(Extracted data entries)
○ ○ ○
(** [Presences::challenge]. *)
Definition presence_challenge (ps : Presences) (h : str) (now_ms : N) (devices : Devices) (nonce : Draw)
    : Presences * res Error (DeviceId * list N) :=
  match decode_fixed HINT_LEN h with
  | None => (ps, Err UnknownPresence)
  | Some h =>
      match find (hinted h (now_ms / DAY_MS)) (ids devices) with
      | None => (ps, Err UnknownPresence)
      | Some device =>
          let ps := presence_room ps device now_ms in
          match random_bytes nonce with
          | Err e => (ps, Err e)
          | Ok nonce =>
              (ps ++ [MkNonce device nonce (saturating_add u64_max now_ms NONCE_TTL_MS)], Ok (device, nonce))
          end
      end
  end.

(** The checks of [Presences::prove] on the nonce it found; every failure reads the same. *)
Definition check_proof (n : Nonce) (signature : str) (fingerprint : list N) (now_ms : N) (devices : Devices) : option DeviceId :=
  if nonce_expires_ms n <=? now_ms then None
  else
    signature ← decode_fixed SIGNATURE_LEN signature;
    if negb (signature_from_slice signature) then None
    else
      record ← get devices (nonce_device n);
      key ← ok (verifying_key (public_key record));
      if ecdsa_verify key (message fingerprint (nonce_bytes n)) signature then Some (nonce_device n) else None.

(** [Presences::prove]. *)
Definition prove (ps : Presences) (nonce signature : str) (fingerprint : list N) (now_ms : N) (devices : Devices)
    : Presences * res Error DeviceId :=
  match decode_fixed SECRET_LEN nonce with
  | None => (ps, Err UnknownPresence)
  | Some given =>
      match list_find (λ n, constant_time_eq given (nonce_bytes n) = true) ps with
      | None => (ps, Err UnknownPresence)
      | Some (index, n) => (delete index ps, ok_or UnknownPresence (check_proof n signature fingerprint now_ms devices))
      end
  end.
End presence.

(** ** Handoffs *)

Definition HANDOFF_TTL_MS : N := 24 * 60 * 60000.

Record Handoff := MkHandoff { handoff_token : str; handoff_expires_ms : N }.

(** [handoff_file] is what the digests' file holds. *)
Definition Handoffs := gmap DeviceId (list N * N).
Record HandoffStore := MkHandoffStore { handoffs : Handoffs; handoff_file : option Handoffs }.

(** [Handoffs::save]. *)
Definition handoff_save (s : Save) (h : HandoffStore) : HandoffStore * res Error unit :=
  match s with
  | None => (h, Err Encode)
  | Some io =>
      let '(replaced, r) := write_private io in
      (if replaced then MkHandoffStore (handoffs h) (Some (handoffs h)) else h, r)
  end.

Section handoffs.
Context `{Primitives} {order : IterOrder DeviceId (list N * N)}.

(** [Handoffs::mint]; the date wraps as in a release build. *)
Definition handoff_mint (h : HandoffStore) (device : DeviceId) (now_ms : N) (secret : Draw) (s : Save)
    : HandoffStore * res Error Handoff :=
  let live := filter (λ '(_, (_, expires)), now_ms < expires) (handoffs h) in
  match random_bytes secret with
  | Err e => (MkHandoffStore live (handoff_file h), Err e)
  | Ok secret =>
      let token := url_encode secret in
      let expires_ms := (now_ms + HANDOFF_TTL_MS) mod 2 ^ 64 in
      let '(h, r) := handoff_save s (MkHandoffStore (<[device := (sha256 (as_bytes token), expires_ms)]> live) (handoff_file h)) in
      (h, match r with Err e => Err e | Ok _ => Ok (MkHandoff token expires_ms) end)
  end.

(** [Handoffs::redeem]. *)
Definition handoff_redeem (h : HandoffStore) (token : str) (now_ms : N) (s : Save) : HandoffStore * res Error (option DeviceId) :=
  let g := sha256 (as_bytes token) in
  match find (λ '(_, (stored, expires)), (now_ms <? expires) && constant_time_eq stored g) (iter (handoffs h)) with
  | None => (h, Ok None)
  | Some (device, entry) =>
      let '(h, r) := handoff_save s (MkHandoffStore (base.delete device (handoffs h)) (handoff_file h)) in
      match r with
      | Err e => (MkHandoffStore (<[device := entry]> (handoffs h)) (handoff_file h), Err e)
      | Ok _ => (h, Ok (Some device))
      end
  end.
End handoffs.

(** [Handoffs::forget]. *)
Definition handoff_forget (h : HandoffStore) (device : DeviceId) (s : Save) : HandoffStore * res Error unit :=
  match handoffs h !! device with
  | None => (h, Ok tt)
  | Some _ => handoff_save s (MkHandoffStore (base.delete device (handoffs h)) (handoff_file h))
  end.

(** ** Room per device *)

Section room.
Context {K V : Type} `{IterOrder K V} (device_of : V → DeviceId) (issued : V → N).

Definition count (device : DeviceId) (m : gmap K V) : nat := size (filter (λ '(_, v), device_of v = device) m).

Lemma owned_count device m : length (owned device_of device m) = count device m.
Proof.
  unfold owned, count. rewrite <-length_map_to_list. apply Permutation_length, NoDup_Permutation.
  - apply NoDup_filter. rewrite iter_perm. apply NoDup_map_to_list.
  - apply NoDup_map_to_list.
  - intros [k v]. rewrite list_elem_of_filter, elem_of_iter, elem_of_map_to_list, map_lookup_filter_Some. tauto.
Qed.

Lemma make_room_sub limit device m : make_room device_of issued limit device m ⊆ m.
Proof. unfold make_room. repeat case_match; try done. apply delete_subseteq. Qed.

Lemma count_mono device m m' : m ⊆ m' → (count device m ≤ count device m')%nat.
Proof. intros Hm. apply map_subseteq_size. by apply map_filter_subseteq_mono. Qed.

(** Once room is made, one more entry of the device still fits. *)
Lemma make_room_count limit device m :
  (0 < limit)%nat → (count device m ≤ limit)%nat →
  (count device (make_room device_of issued limit device m) < limit)%nat.
Proof.
  intros Hpos Hle. unfold make_room. rewrite owned_count. destruct (Nat.leb_spec limit (count device m)) as [Hfull|?]; [|done].
  destruct (min_by_key _ _) as [[k v]|] eqn:E.
  - apply min_by_key_Some in E as [[Hv Hin%elem_of_iter]%list_elem_of_filter _]. unfold count.
    rewrite map_filter_delete, map_size_delete_Some; [unfold count in *; lia|].
    exists v. by apply map_lookup_filter_Some.
  - apply min_by_key_None in E. apply (f_equal length) in E. rewrite owned_count in E. cbn in E. lia.
Qed.

Lemma count_insert device k v m :
  (count device (<[k := v]> m) ≤ count device m + (if bool_decide (device_of v = device) then 1 else 0))%nat.
Proof.
  unfold count. destruct (bool_decide_reflect (device_of v = device)) as [Hv|Hv].
  - rewrite map_filter_insert_True by done. rewrite map_size_insert. case_match; cbn; lia.
  - rewrite map_filter_insert_False by done. pose proof (map_subseteq_size _ _ (map_filter_subseteq_mono (λ '(_, v), device_of v = device) _ _ (delete_subseteq m k))). lia.
Qed.
End room.

(** No device has more than its share of challenges and sessions. *)
Definition bounded (s : Sessions) : Prop := ∀ d,
  (count pending_device d (challenges s) ≤ MAX_CHALLENGES_PER_DEVICE)%nat ∧
  (count live_device d (sessions s) ≤ MAX_SESSIONS_PER_DEVICE)%nat.

Lemma bounded_sub s s' : challenges s' ⊆ challenges s → sessions s' ⊆ sessions s → bounded s → bounded s'.
Proof. intros H1 H2 Hb d. destruct (Hb d). split; (etrans; [by apply count_mono|done]). Qed.

Section ops.
Context `{Primitives} {order1 : IterOrder ChallengeId Pending} {order2 : IterOrder (list N) Live}.

(** An entry added where room was made. *)
Lemma room_insert {K V} `{IterOrder K V} (device_of : V → DeviceId) (issued : V → N) limit device m k v d :
  (0 < limit)%nat → (∀ d, count device_of d m ≤ limit)%nat → device_of v = device →
  (count device_of d (<[k := v]> (make_room device_of issued limit device m)) ≤ limit)%nat.
Proof.
  intros Hpos Hm Hv. etrans; [apply count_insert|]. rewrite Hv. destruct (bool_decide_reflect (device = d)) as [->|Hne].
  - pose proof (make_room_count device_of issued limit d m Hpos (Hm d)). lia.
  - pose proof (count_mono device_of d _ _ (make_room_sub device_of issued limit device m)). specialize (Hm d). lia.
Qed.

Lemma challenge_bounded s device now devices nonce id : bounded s → bounded (challenge s device now devices nonce id).1.
Proof.
  intros Hb. unfold challenge. destruct (get devices device) as [rec|]; [|done]. set (live := filter _ (challenges s)).
  assert (∀ d, count pending_device d live ≤ MAX_CHALLENGES_PER_DEVICE)%nat as Hlive.
  { intros d. etrans; [apply count_mono, map_filter_subseteq|apply Hb]. }
  assert (bounded (MkSessions (make_room pending_device issued_ms MAX_CHALLENGES_PER_DEVICE device live) (sessions s))) as Hroom.
  { apply (bounded_sub s); [|done|done]. etrans; [apply make_room_sub|apply map_filter_subseteq]. }
  destruct (random_bytes nonce); [|done]. destruct (random_id id); [|done].
  intros d. split; [|apply Hb]. apply room_insert; [unfold MAX_CHALLENGES_PER_DEVICE; lia|done..].
Qed.

Lemma start_bounded s device now token : bounded s → bounded (start s device now token).1.
Proof.
  intros Hb. unfold start. set (live := filter _ (sessions s)).
  assert (∀ d, count live_device d live ≤ MAX_SESSIONS_PER_DEVICE)%nat as Hlive.
  { intros d. etrans; [apply count_mono, map_filter_subseteq|apply Hb]. }
  destruct (random_bytes token); intros d; (split; [apply Hb|]).
  - apply room_insert; [unfold MAX_SESSIONS_PER_DEVICE; lia|done..].
  - etrans; [apply count_mono, make_room_sub|apply Hlive].
Qed.

Lemma verify_bounded s id sg now devices token : bounded s → bounded (verify s id sg now devices token).1.
Proof.
  intros Hb. unfold verify. set (used := MkSessions _ _). assert (bounded used) as Hu.
  { apply (bounded_sub s); [apply delete_subseteq|done|done]. }
  destruct (challenges s !! id) as [p|]; [|done]. destruct (_ <=? _); [done|].
  destruct (check_signature _ _ _); [|done]. by apply start_bounded.
Qed.

(** Where the sessions after an operation come from. *)
Lemma start_sessions s device now token s' r g l :
  start s device now token = (s', r) → sessions s' !! g = Some l →
  sessions s !! g = Some l ∨
  (∃ t, token = Some t ∧ g = sha256 t ∧ l = MkLive device now (saturating_add u64_max now SESSION_TTL_MS) ∧
     r = Ok (MkSession (url_encode t) device (saturating_add u64_max now SESSION_TTL_MS))).
Proof.
  unfold start. set (roomy := make_room _ _ _ _ _). assert (∀ g l, roomy !! g = Some l → sessions s !! g = Some l) as Hsub.
  { intros g0 l0 Hg. eapply lookup_weaken; [|apply (map_filter_subseteq (λ '(_, l), now < live_expires_ms l))].
    eapply lookup_weaken; [exact Hg|]. apply make_room_sub. }
  destruct token as [t|]; cbn [random_bytes ok_or]; intros [= <- <-]; cbn [sessions]; [|by left; apply Hsub].
  destruct (decide (g = sha256 t)) as [->|Hne].
  - rewrite lookup_insert_eq. intros [= <-]. right. by exists t.
  - rewrite lookup_insert_ne by done. left. by apply Hsub.
Qed.

Lemma verify_sessions s id sg now devices token s' r g l :
  verify s id sg now devices token = (s', r) → sessions s' !! g = Some l →
  sessions s !! g = Some l ∨
  (∃ p sn, challenges s !! id = Some p ∧ now < pending_expires_ms p ∧ check_signature p sg devices = Ok tt ∧
     l = MkLive (pending_device p) now (saturating_add u64_max now SESSION_TTL_MS) ∧ r = Ok sn).
Proof.
  unfold verify. destruct (challenges s !! id) as [p|] eqn:Ep; [|intros [= <- <-]; by left].
  destruct (N.leb_spec (pending_expires_ms p) now); [intros [= <- <-]; by left|].
  destruct (check_signature p sg devices) as [[]|] eqn:Ec; [|intros [= <- <-]; by left].
  intros Hs Hg. destruct (start_sessions _ _ _ _ _ _ _ _ Hs Hg) as [?|(t & _ & _ & -> & ->)]; [by left|right].
  eexists p, _. by repeat split.
Qed.

(** A device that answers its challenge in time with a signature by its key gets a bearer token, and the
    token names that device until the session ends, twelve hours on; the challenge cannot be answered again. *)
Theorem session_roundtrip `{!PrimitivesLaws} (s : Sessions) (id : ChallengeId) (p : Pending) (signature : str)
    (now later : N) (devices : Devices) (token : list N) :
  challenges s !! id = Some p → now < pending_expires_ms p → check_signature p signature devices = Ok tt →
  length token = SECRET_LEN → Forall is_byte token → now + SESSION_TTL_MS ≤ u64_max →
  ∃ s',
    verify s id signature now devices (Some token) =
      (s', Ok (MkSession (url_encode token) (pending_device p) (now + SESSION_TTL_MS))) ∧
    (authenticate s' (url_encode token) later).2 =
      (if later <? now + SESSION_TTL_MS then Some (pending_device p) else None) ∧
    challenges s' !! id = None.
Proof.
  intros Hp Hnow Hc Hl Hb Hmax. unfold verify. rewrite Hp, (proj2 (N.leb_gt _ _)), Hc by done. unfold start.
  cbn [random_bytes ok_or]. unfold saturating_add. rewrite N.min_r by done. eexists. split; [done|]. split.
  - unfold authenticate. rewrite <-Hl.
    assert (decode_fixed (length token) (url_encode token) = Some token) as ->.
    { unfold decode_fixed. rewrite encode_len, N.eqb_refl by done. cbn [negb]. by rewrite decode_encode, Nat.eqb_refl. }
    cbn [sessions]. rewrite lookup_insert_eq. cbn [live_expires_ms].
    destruct (N.leb_spec (now + SESSION_TTL_MS) later), (N.ltb_spec later (now + SESSION_TTL_MS)); (done || lia).
  - cbn. apply lookup_delete_eq.
Qed.
End ops.

(** *** Presence *)

Section presence_lemmas.
Context `{Primitives}.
○ ○ ○
Retype only this portion of the data above: the line containing "(bounded_sub s); [|done|done].", the line containing "intros Hb. unfold start.", and all lines between them, exactly.

  { apply (bounded_sub s); [|done|done]. etrans; [apply make_room_sub|apply map_filter_subseteq]. }
  destruct (random_bytes nonce); [|done]. destruct (random_id id); [|done].
  intros d. split; [|apply Hb]. apply room_insert; [unfold MAX_CHALLENGES_PER_DEVICE; lia|done..].
Qed.

Lemma start_bounded s device now token : bounded s → bounded (start s device now token).1.
Proof.
  intros Hb. unfold start. set (live := filter _ (sessions s)).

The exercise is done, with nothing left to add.